Lemma wp_whileM {S X A} (body : X → M S (X + A)) (I : X → S → Prop) (m : X → S → nat)
    (Q : A → S → Prop) fuel x s :
  I x s →
  (∀ x s, I x s → wp (body x) (λ r s', match r with
                                       | inl x' => I x' s' ∧ m x' s' < m x s
                                       | inr a => Q a s'
                                       end) s) →
  m x s < fuel →
  wp (whileM fuel body x) Q s.
Proof.
  intros HI Hstep Hm. apply wp_ok. unfold whileM.
  destruct (while_spec (λ p : S * X,
    match body p.2 p.1 with
    | Ok (s', inl x') => Ok (inl (s', x'))
    | Ok (s', inr a) => Ok (inr (s', a))
    | Fail e => Fail e
    end) (λ p, I p.2 p.1) (λ p, m p.2 p.1) (λ p, Q p.2 p.1) fuel (s, x)) as ([s' a] & ? & ?);
    [done| |done|eauto].
  intros [s1 x1] H1. specialize (Hstep x1 s1 H1). apply wp_ok in Hstep as (s2 & r & Hb & Hr).
  simpl. rewrite Hb. destruct r as [x2|a]; [left|right]; eauto.
Qed.

(** ** Reachability *)

Create HintDb noelle.
#[export] Hint Resolve rtc_refl rtc_once rtc_l rtc_r tc_once tc_l tc_r : noelle.

(** A set closed under a relation contains everything reachable from its elements. *)
Lemma rtc_closed {A} (R : relation A) (P : A → Prop) x y :
  (∀ a b, P a → R a b → P b) → P x → rtc R x y → P y.
Proof. intros HP Hx Hr. revert Hx. induction Hr; eauto. Qed.

Lemma tc_closed {A} (R : relation A) (P : A → Prop) x y :
  (∀ b, R x b → P b) → (∀ a b, P a → R a b → P b) → tc R x y → P y.
Proof.
  intros H0 H1 H. induction H as [x y Hxy|x z y Hxz Hzy IH]; [by apply H0|].
  apply IH. intros b Hb. apply (H1 z); [by apply H0|done].
Qed.
(* ===== verification/DGEdge.v ===== *)
(** * Dependence edges (src/core/dg: DGEdge.hpp, DataDependence.hpp and its sub-classes)

    The heap of nodes and edges shared by every graph of the program, the class
    hierarchy of dependences, and the operations of one edge. *)
From S2P Require Import Prelude.
From stdpp Require Import strings.

(** ** Kinds of dependences *)

(** [DGEdge::DependenceKind], in the order of the C++ enumeration *)
Inductive DependenceKind :=
  | CONTROL_DEPENDENCE
  | FIRST_DATA_DEPENDENCE
  | VARIABLE_DEPENDENCE
  | FIRST_MEMORY_DEPENDENCE
  | MAY_MEMORY_DEPENDENCE
  | MUST_MEMORY_DEPENDENCE
  | LAST_MEMORY_DEPENDENCE
  | LAST_DATA_DEPENDENCE
  | UNDEFINED_DEPENDENCE.

Definition kind_value (k : DependenceKind) : Z :=
  match k with
  | CONTROL_DEPENDENCE => 0
  | FIRST_DATA_DEPENDENCE => 1
  | VARIABLE_DEPENDENCE => 2
  | FIRST_MEMORY_DEPENDENCE => 3
  | MAY_MEMORY_DEPENDENCE => 4
  | MUST_MEMORY_DEPENDENCE => 5
  | LAST_MEMORY_DEPENDENCE => 6
  | LAST_DATA_DEPENDENCE => 7
  | UNDEFINED_DEPENDENCE => 8
  end.

(** [DataDependenceType] *)
Inductive DataDependenceType := DG_DATA_RAW | DG_DATA_WAR | DG_DATA_WAW.

#[export] Instance DependenceKind_eq_dec : EqDecision DependenceKind.
Proof. solve_decision. Defined.
#[export] Instance DataDependenceType_eq_dec : EqDecision DataDependenceType.
Proof. solve_decision. Defined.

(** ** Objects and the heap *)

(** An object of a concrete sub-class of [DGEdge]. [subEdges] is a pointer to a set
    ([None] = nullptr); [dataDepType] exists in the objects of the sub-classes of
    [DataDependence] only. *)
Record DGEdge := mkEdge {
  from : Ptr;
  to : Ptr;
  subEdges : option (gset Ptr);
  kind : DependenceKind;
  isLoopCarried : bool;
  dataDepType : option DataDependenceType
}.

(** An object of class [DGNode]; [ID] is an int32_t. *)
Record DGNode := mkNode {
  ID : Z;
  theT : Ptr;
  outgoingEdges : gset Ptr;
  incomingEdges : gset Ptr
}.

(** The live objects, by address. A pointer that is not in the domain dangles.
    [nextAddr] is the address of the next allocation. *)
Record Heap := mkHeap {
  hnodes : gmap Ptr DGNode;
  hedges : gmap Ptr DGEdge;
  nextAddr : Ptr
}.

Definition empty_heap : Heap := mkHeap ∅ ∅ 1%positive.

Definition set_hnodes f (h : Heap) : Heap := mkHeap (f (hnodes h)) (hedges h) (nextAddr h).
Definition set_hedges f (h : Heap) : Heap := mkHeap (hnodes h) (f (hedges h)) (nextAddr h).

(** reading, writing, allocating and deleting objects *)
Definition load_node (n : Ptr) : M Heap DGNode := λ h, deref (hnodes h !! n) h.
Definition load_edge (e : Ptr) : M Heap DGEdge := λ h, deref (hedges h !! e) h.
Definition store_node (n : Ptr) (x : DGNode) : M Heap unit := modify (set_hnodes <[n := x]>).
Definition store_edge (e : Ptr) (x : DGEdge) : M Heap unit := modify (set_hedges <[e := x]>).
Definition new_node (x : DGNode) : M Heap Ptr :=
  λ h, Ok (mkHeap (<[nextAddr h := x]> (hnodes h)) (hedges h) (Pos.succ (nextAddr h)),
           nextAddr h).
Definition new_edge (x : DGEdge) : M Heap Ptr :=
  λ h, Ok (mkHeap (hnodes h) (<[nextAddr h := x]> (hedges h)) (Pos.succ (nextAddr h)),
           nextAddr h).
Definition delete_node (n : Ptr) : M Heap unit := modify (set_hnodes (delete n)).
Definition delete_edge (e : Ptr) : M Heap unit := modify (set_hedges (delete e)).

Lemma wp_load_node n Q h : wp (load_node n) Q h ↔ ∃ x, hnodes h !! n = Some x ∧ Q x h.
Proof. unfold wp, load_node, deref, ret, fail. destruct (hnodes h !! n); naive_solver. Qed.
Lemma wp_load_edge e Q h : wp (load_edge e) Q h ↔ ∃ x, hedges h !! e = Some x ∧ Q x h.
Proof. unfold wp, load_edge, deref, ret, fail. destruct (hedges h !! e); naive_solver. Qed.

Section edge.
Context {IO : IterOrder}.

(** ** Constructors (DGEdge.hpp) *)

(** the constructor from a kind and two vertices *)
Definition DGEdge_new (k : DependenceKind) (src dst : Ptr) : DGEdge :=
  {| from := src; to := dst; subEdges := None; kind := k;
     isLoopCarried := false; dataDepType := None |}.

Definition set_subEdges s (e : DGEdge) : DGEdge :=
  mkEdge (from e) (to e) s (kind e) (isLoopCarried e) (dataDepType e).
Definition setLoopCarried (lc : bool) (e : DGEdge) : DGEdge :=
  mkEdge (from e) (to e) (subEdges e) (kind e) lc (dataDepType e).
Definition setSrcNode (f : Ptr) (e : DGEdge) : DGEdge :=
  mkEdge f (to e) (subEdges e) (kind e) (isLoopCarried e) (dataDepType e).
Definition setDstNode (t : Ptr) (e : DGEdge) : DGEdge :=
  mkEdge (from e) t (subEdges e) (kind e) (isLoopCarried e) (dataDepType e).

Definition getSrcNode (e : DGEdge) : Ptr := from e.
Definition getDstNode (e : DGEdge) : Ptr := to e.
Definition isLoopCarriedDependence (e : DGEdge) : bool := isLoopCarried e.
Definition getKind (e : DGEdge) : DependenceKind := kind e.

(** [getSubEdges]: a copy of the set, empty when there is none *)
Definition getSubEdges (e : DGEdge) : gset Ptr := default ∅ (subEdges e).

Definition getNumberOfSubEdges (e : DGEdge) : nat :=
  match subEdges e with None => 0 | Some s => size s end.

********

:: HOW TO COMPLETE THIS TASK ::
Your task is to copy each line of the data above that holds "DGNode".

:: PROBLEM SOLUTION ::
(** An object of class [DGNode]; [ID] is an int32_t. *)
Record DGNode := mkNode {
  hnodes : gmap Ptr DGNode;
Definition load_node (n : Ptr) : M Heap DGNode := λ h, deref (hnodes h !! n) h.
Definition store_node (n : Ptr) (x : DGNode) : M Heap unit := modify (set_hnodes <[n := x]>).
Definition new_node (x : DGNode) : M Heap Ptr :=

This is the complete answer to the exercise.